Man Sentenced to 1 Year in Prison for Forklift Scrapping

Police LineA Grand Rapids man was sentenced to a year in prison in connection with a scheme in which he stole forklifts and sold them for scrap metal.

William H. Darling Jr., 37, was sentenced last Tuesday in Kent County Circuit  Court after he was convicted of larceny between $1,000 and $20,000, according to local news reports. Prosecutors said he stole a forklift valued at $15,000 from Printech Instant Ads, in Wyoming, Michigan, last September. He then allegedly sold the forklift to a Grand Rapids salvage yard for $1,500.

Darling was captured by police after a business owner in Ottawa County saw him leaving a job site with his forklift. Besides a year in jail, he also was placed on probation for five years and ordered to pay $29,000 in restitution.
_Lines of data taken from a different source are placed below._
(** Deleting a mesh through the resource manager of the control plane, over
    the memory store and whatever the order in which the resource types were
    registered: the call ends, and afterwards exactly the mesh, its secrets and
    the resources of every registered type in that mesh are gone, while every
    other record is as it was; it reports that the mesh was not found exactly
    when there was none, and removes what was left of it all the same. *)
Theorem mesh_Delete_memory ks d name c :
  ks ≡ₚ registered_kinds → rfoldl init_kind NewTypeRegistry ks = Ok registry →
  name ≠ "" → rtc memory_step NewStore c → small_store c → mesh_keys c →
  ∃ c', mgr_Delete (manager (S (S d))) c (new_object KMesh) [DeleteByKey name name]
      = (if decide (is_Some (abs c !! (MeshType, name, name))) then Ok ()
         else Err (ErrorResourceNotFound MeshType name name), c')
    ∧ (∀ key r, abs c' !! key = Some r ↔ abs c !! key = Some r
         ∧ ¬ (rec_Mesh r = name ∧ ∃ k, k ∈ registered_kinds ∧ rec_ResourceType r = type_name k))
    ∧ rtc memory_step NewStore c'.
Proof.
  intros Hks Hreg Hne Hc Hs Hk. rewrite manager_mesh_Delete. unfold mesh_Delete.
  pose proof (delete_mesh_memory c name (conj Hc Hs) Hk) as Hdel. cbn [mesh_of_object new_object o_Spec zero_spec].
  destruct (store_Delete c _ _) as [e c1]. destruct Hdel as (-> & Hg1 & Hw1).
  destruct (secret_DeleteAll_memory c1 name Hg1) as (c2 & Hd2 & Hg2 & Hw2).
  destruct (registered_list ks Hks Hreg) as [Hl Hnew].
  destruct (delete_types_memory d (ListTypes registry) name c2 Hne Hg2) as (c3 & Hd3 & [Hc3 _] & Hw3).
  { intros r Hin [Ht Hm]. destruct Hg2 as [Hc2%reachable_unique _].
    assert (abs c2 !! rkey r = Some r) as Hr by (by apply abs_lookup).
    apply Hw2 in Hr as [Hr _]. by apply Hw1 in Hr as [_ []]. }
  { apply Forall_forall. intros t Ht. apply Hl in Ht as (k & ? & ->). eauto. }
  change (do_Mesh (NewDeleteOptions [DeleteByKey name name])) with name.
  change (do_Name (NewDeleteOptions [DeleteByKey name name])) with name.
  exists c3. split; [|split; [|done]].
  - destruct (decide _); simpl IsResourceNotFound; cbv iota beta; rewrite Hd2, Hd3; done.
  - intros key r. rewrite (Hw3 key r), (Hw2 key r), (Hw1 key r), Hl. split.
    + intros [[[Ha _] _] Hty]. split; [done|]. intros [Hn (k & Hin & Ht)]. apply Hty. eauto.
    + intros [Ha Hn]. repeat split; [done| | |]; intros [Ht Hm]; apply Hn.
      * split; [done|]. exists KMesh. split; [constructor|done].
      * destruct Hm; [done|]. split; [done|]. exists KSecret. split; [|done]. unfold registered_kinds. set_solver.
      * destruct Ht as (k & ? & ?). eauto.
Qed.

(** *** Creating a mesh *)

Lemma manager_mesh_Create d now c m fs :
  mgr_Create (manager (S d)) now c (mkObject None (MeshSpec m)) fs
  = mesh_Create ptypes_Duration ResourceFromYaml_error caManagers seed now c (mkObject None (MeshSpec m)) fs.
Proof.
  unfold manager. cbn [customizableManager mgr_Create NewCustomizableResourceManager].
  unfold resourceManager. by rewrite lookup_singleton_eq.
Qed.

Lemma manager_mesh_Get d c fs :
  mgr_Get (read_only (manager (S d))) c (new_object KMesh) fs = mesh_Get c (new_object KMesh) fs.
Proof.
  unfold manager. cbn [customizableManager mgr_Get read_only NewCustomizableResourceManager].
  unfold resourceManager. by rewrite lookup_singleton_eq.
Qed.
Because they are made of steel and other valuable metals, forklifts and forklift parts that can be quickly resold in scrap metal yards is on the rise. Given their heavy weight and the rising price of iron, they make an ideal target for some scrap metal thieves.

Scrap Metal Theft Popular

While not all scrap metal thieves are daring enough to attempt to steal a multi-ton forklift in broad daylight, the theft of metal objects from copper pipes to manhole covers is on the rise.

In fact, in Michigan a new state law now requires scrap metal dealer to photograph scrap metal that is brought to them for sale. The idea is to make it less attractive for scrap metal thieves.
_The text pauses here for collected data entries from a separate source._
(** A token that passes the review. *)
Lemma reviewed key id token :
  universal_reviewToken (NewDataplaneTokenIssuer key) id token = Ok () ↔
  ParseWithClaims token key = Ok (mkClaims (pid_Name id) (pid_Mesh id), true).
Proof.
  unfold universal_reviewToken. simpl. unfold token_Validate. destruct id as [mesh name]. simpl.
  destruct (ParseWithClaims token key) as [[[n m] valid]|e|]; simpl; [|by split..].
  destruct valid; simpl; [|by split].
  destruct (String.eqb_spec name n) as [->|Hn]; simpl; [|split; [done|intros [= ? ?]; by subst]].
  destruct (String.eqb_spec mesh m) as [->|Hm]; simpl; [by split|]. split; [done|intros [= ?]; by subst].
Qed.

(** C20: Secrets reach the proxies they are meant for.  Over the memory store and
    with dataplane tokens, whoever gets an identity certificate presented a token
    that is valid under the signing key and names exactly the proxy of the
    request; the certificate is the one that the enabled authority of that
    proxy's mesh issues for the identifying service of the stored dataplane.  The
    roots of a mesh are those of its enabled authority.  No other secret is
    served, and nothing is written. *)
Theorem secrets_of_proxy d key ctx req c secret c' :
  rtc memory_step NewStore c →
  SecretDiscoveryHandler (manager (S d)) caManagers
    (NewAuthenticator (DefaultDataplaneResolver (manager (S d))) (NewDataplaneTokenIssuer key)) ctx req c
    = (Ok secret, c') →
  c' = c ∧ ∃ id backend ca, ParseProxyId (req_Node req) = Ok id ∧ authority c (pid_Mesh id) backend ca
  ∧ ((es_Name secret = IdentityCertResource
      ∧ ∃ token (dp : DataplaneResource) pair, ExtractCredential (sc_metadata ctx) = Ok token
        ∧ ParseWithClaims token key = Ok (mkClaims (pid_Name id) (pid_Mesh id), true)
        ∧ found c KDataplane (pid_Name id) (pid_Mesh id) dp
        ∧ ca_GenerateDataplaneCert ca (sc_now ctx) (sc_seed ctx) c (pid_Mesh id) backend
            (GetIdentifyingService (r_Spec dp)) = Ok pair
        ∧ GetIdentifyingService (r_Spec dp) ∈ MultiValueTagSet_Values (Dataplane_Tags (r_Spec dp)) ServiceTag
        ∧ es_Type secret = TlsCertificate (CertPEM pair) (KeyPEM pair))
     ∨ (es_Name secret = MeshCaResource
        ∧ ∃ certs, ca_GetRootCert ca c (pid_Mesh id) backend = Ok certs
          ∧ es_Type secret = ValidationContext (join newline certs))).
Proof.
  intros Hc. unfold SecretDiscoveryHandler. destruct (req_ResourceNames req) as [|resource names]; [done|].
  intros (provider & c1 & Hp & Hr)%ST_bind_Ok. apply st_lift_Ok in Hp as [Hp ->].
  apply ST_bind_Ok in Hr as (id & c1 & Hid & Hr). apply wrapf_err_Ok, st_lift_Ok in Hid as [Hid ->].
  apply ST_bind_Ok in Hr as (requestor & c1 & Hreq & Hr). apply ST_bind_Ok in Hr as (sec & c2 & Hget & [= <- <-]).
  unfold DefaultSecretProviderSelector in Hp.
  destruct (String.eqb_spec resource MeshCaResource) as [->|_]; [injection Hp as <-; simpl in *|].
  - injection Hreq as <- <-. apply meshCa_Ok in Hget as (-> & backend & ca & certs & Ha & Hroot & ->); [|done].
    split; [done|]. exists id, backend, ca. split; [done|]. split; [done|]. right. split; [done|]. by exists certs.
  - destruct (String.eqb_spec resource IdentityCertResource) as [->|_]; [|done]. injection Hp as <-. simpl in *.
    apply ST_bind_Ok in Hreq as (token & c3 & Htok & Hreq). apply st_lift_Ok in Htok as [Htok ->].
    unfold NewAuthenticator in Hreq. apply ST_bind_Ok in Hreq as ([] & c3 & Hrev & Hreq).
    apply st_lift_Ok in Hrev as [Hrev ->].
    apply resolve_identity_Ok in Hreq as (-> & dp & Hf & Hm & Hin & Hs); [|done].
    apply identityCert_Ok in Hget as (-> & backend & ca & pair & Ha & Hgen & ->); [|done].
    rewrite Hm in Ha, Hgen. rewrite Hs in Hgen, Hin. split; [done|]. exists id, backend, ca.
    split; [done|]. split; [done|]. left. split; [done|]. exists token, dp, pair. split; [done|].
    split; [|done]. by apply reviewed.
Qed.
End Identity.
Yet with the price of copper rising and scrap metal dealers paying about 8 cents per pound for iron, there is still a motivation for thieves.

Forklift Parts Targeted

Iron parts from forklifts also make a good target for scrap metal thieves. Because of their heavy weight, the can fetch a hefty payout from scrap metal dealers.
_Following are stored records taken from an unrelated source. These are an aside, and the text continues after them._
Lemma stored_unique c k m (p q : Resource (message_of k)) :
  unique_keys c → stored c k m p → stored c k m q → GetName (r_Meta p) = GetName (r_Meta q) → p = q.
Proof.
  intros Hu (r & Hr & Ht & Hm & Hp & Hj) (r' & Hr' & Ht' & Hm' & Hq & Hj') Hn.
  rewrite Hp, Hq in Hn. simpl in Hn.
  assert (r = r') as <-.
  { assert (abs c !! rkey r = Some r) as H1 by (by apply abs_lookup).
    assert (abs c !! rkey r' = Some r') as H2 by (by apply abs_lookup).
    assert (rkey r = rkey r') as He by (unfold rkey; congruence). rewrite He in H1. congruence. }
  assert (@to_spec _ (kind_instance k) (r_Spec p) = @to_spec _ (kind_instance k) (r_Spec q)) as Hspec.
  { apply (record_of_inj r); (split; [by rewrite kind_of_to_spec|done]). }
  assert (r_Spec p = r_Spec q) as He.
  { pose proof (of_spec_to_spec k (r_Spec p)) as H1. rewrite Hspec, of_spec_to_spec in H1. congruence. }
  destruct p, q; simpl in *; congruence.
Qed.

Lemma stored_meta c k m (p : Resource (message_of k)) :
  stored c k m p → GetMesh (r_Meta p) = m ∧ ∃ r, r ∈ records c ∧ rec_ResourceType r = type_name k
    ∧ rec_Mesh r = m ∧ rec_Name r = GetName (r_Meta p).
Proof. intros (r & Hr & Ht & Hm & Hp & Hj). rewrite Hp. split; [done|]. exists r. done. Qed.

Lemma stored_ip c m dp :
  rtc writes NewStore c → stored c KDataplane m dp → ∃ ip, GetIP (Some dp) = Ok ip.
Proof.
  intros [_ Hv]%managed Hst. pose proof (stored_valid ptypes_Duration ResourceFromYaml_error c KDataplane m dp Hv Hst) as Hd.
  by apply validated_IP in Hd.
Qed.

(** Meshes have the plain names the API accepts and are in the mesh of that name. *)
Definition plain_meshes (c : memoryStore) : Prop :=
  ∀ r, r ∈ records c → rec_ResourceType r = MeshType →
    rec_Mesh r = rec_Name r ∧ rec_Name r ≠ "" ∧ has_byte "/" (rec_Name r) = false.

Lemma assignmentName_inj (d d' : DataplaneResource) :
  has_byte "/" (GetMesh (r_Meta d)) = false → has_byte "/" (GetMesh (r_Meta d')) = false →
  assignmentName d = assignmentName d' → GetMesh (r_Meta d) = GetMesh (r_Meta d') ∧ GetName (r_Meta d) = GetName (r_Meta d').
Proof.
  unfold assignmentName. generalize (GetMesh (r_Meta d)), (GetMesh (r_Meta d')), (GetName (r_Meta d)), (GetName (r_Meta d')).
  intros m m' n n' Hm Hm' Heq. apply (inj (String.append "/meshes/")) in Heq.
  revert m' Hm' Heq; induction m as [|a m IH]; intros [|a' m'] Hm' Heq; simpl in *.
  - split; [done|]. by injection Heq.
  - injection Heq as <- _. done.
  - injection Heq as -> _. done.
  - injection Heq as <- Heq. destruct (Ascii.eqb a "/"); [done|]. destruct (IH Hm m' Hm' Heq) as [-> ->]. done.
Qed.

Lemma mads_ToIndex_lookup rs name a :
  (∀ a1 a2, a1 ∈ rs → a2 ∈ rs → ma_Name a1 = ma_Name a2 → a1 = a2) →
  mads_ToIndex rs !! name = Some a ↔ a ∈ rs ∧ ma_Name a = name.
Proof.
  unfold mads_ToIndex. induction rs as [|r rs IH] using rev_ind; intros Hu; simpl.
  { rewrite lookup_empty. set_solver. }
  rewrite foldl_app. simpl. rewrite lookup_insert_Some, IH by (intros ? ? ? ? ?; apply Hu; set_solver).
  rewrite elem_of_app, list_elem_of_singleton. split.
  - intros [[Hn ->]|[Hne [Hin Hn]]]; auto.
  - intros [[Hin| ->] Hn]; [|by left]. destruct (decide (ma_Name r = name)) as [He|]; [|by right].
    left. split; [done|]. apply Hu; [set_solver|set_solver|congruence].
Qed.

(** The meshes and dataplanes the generator works on. *)
Lemma getMeshes_memory c :
  rtc memory_step NewStore c → small_store c →
  ∃ meshes, getMeshes manager c = (Ok meshes, c)
    ∧ ∀ mesh, mesh ∈ meshes ↔ (∃ m, stored c KMesh m mesh) ∧ HasPrometheusMetricsEnabled (Some mesh) = true.
Proof.
  intros Hc Hs. unfold getMeshes, mbind, ST_bind.
  pose proof (list_resources_memory KMesh [] c "" Hc Hs ltac:(auto)) as E.
  change (list_resources (T := Mesh) manager KMesh [] c
    = (Ok (typed_items (S := Mesh) (listed c KMesh "")), c)) in E. rewrite E. eexists. split; [done|]. intros mesh.
  rewrite list_elem_of_In, filter_In, <- list_elem_of_In.
  rewrite (listed_stored_any c KMesh "" mesh) by (by apply reachable_ok). naive_solver.
Qed.

Lemma getDataplanes_memory c meshes :
  rtc memory_step NewStore c → small_store c → (∀ mesh, mesh ∈ meshes → GetName (r_Meta mesh) ≠ "") →
  ∃ dps, getDataplanes manager meshes c = (Ok dps, c)
    ∧ ∀ dp, dp ∈ dps ↔ ∃ mesh, mesh ∈ meshes ∧ stored c KDataplane (GetName (r_Meta mesh)) dp.
Proof.
  intros Hc Hs Hne. unfold getDataplanes, mbind, ST_bind.
  assert (∃ lists, st_mapM (λ mesh : MeshResource,
      list_resources (T := Dataplane) manager KDataplane [ListByMesh (GetName (r_Meta mesh))]) meshes c = (Ok lists, c)
    ∧ ∀ dp, dp ∈ concat lists ↔ ∃ mesh, mesh ∈ meshes ∧ stored c KDataplane (GetName (r_Meta mesh)) dp)
    as (lists & -> & Hl).
  { induction meshes as [|mesh meshes IH]; cbn [st_mapM].
    { exists []. split; [done|]. intros dp. set_solver. }
    destruct IH as (lists & Hrest & Hl). { intros m Hm. apply Hne. by constructor. }
    pose proof (Hne mesh ltac:(constructor)) as Hnm. unfold mbind, ST_bind.
    pose proof (list_resources_memory KDataplane _ c (GetName (r_Meta mesh)) Hc Hs ltac:(right; reflexivity)) as E.
    change (list_resources (T := Dataplane) manager KDataplane [ListByMesh (GetName (r_Meta mesh))] c
      = (Ok (typed_items (S := Dataplane) (listed c KDataplane (GetName (r_Meta mesh)))), c)) in E. rewrite E, Hrest.
    eexists. split; [done|]. intros dp. simpl. rewrite elem_of_app, Hl.
    rewrite (listed_stored c KDataplane (GetName (r_Meta mesh)) dp) by (done || by apply reachable_ok).
    setoid_rewrite elem_of_cons. naive_solver. }
  by exists (concat lists).
Qed.

(** The dataplanes of meshes with metrics, and their assignments. *)
Definition assigned (c : memoryStore) (dp : DataplaneResource) (a : MonitoringAssignment) : Prop :=
  ∃ (mesh : MeshResource) endpoint ip,
    stored c KMesh (GetName (r_Meta mesh)) mesh ∧ stored c KDataplane (GetName (r_Meta mesh)) dp
    ∧ GetPrometheusEndpoint (Some dp) (Some mesh) = Some endpoint ∧ GetIP (Some dp) = Ok ip
    ∧ a = mkAssignment (assignmentName dp) [{[ AddressLabel := JoinHostPort ip (format_uint (prom_Port endpoint)) ]}]
            (dataplaneLabels SanitizeLabelName dp endpoint).

Lemma plain_stored c m (mesh : MeshResource) :
  plain_meshes c → stored c KMesh m mesh →
  m = GetName (r_Meta mesh) ∧ GetName (r_Meta mesh) ≠ "" ∧ has_byte "/" (GetName (r_Meta mesh)) = false.
Proof.
  intros Hplain (_ & r & Hr & Ht & Hm & Hn)%stored_meta. destruct (Hplain r Hr Ht) as (Hp & Hne & Hb).
  change (rec_Name r = GetName (r_Meta mesh)) in Hn. rewrite Hn in Hp, Hne, Hb. by rewrite <- Hm, Hp.
Qed.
But a pair of thieves in Tacoma, Washington, learned the hard way that selling stolen forklift parts for scrap metal doesn’t pay.

Steve Glucoft, general manager of Calbag Metals, said a pair of men sold forklift parts at his scrap metal yard last September. When workers learned that the parts had been stolen, they called police.

Investigators reviewed surveillance videos and identified the men. And the next time they showed up to the scrap metal yard to sell their wares, employees stalled the pair until police could arrive.

Valuable Scrap Metal Targeted

Towns, counties and even utility companies also have been targeted by scrap metal thieves.

Officials from Michigan’s Consumers Energy report that over the past several years theft from their substations has increased considerably. And the Michigan Department of Transportation has reported copper thefts from its facilities in the Detroit area.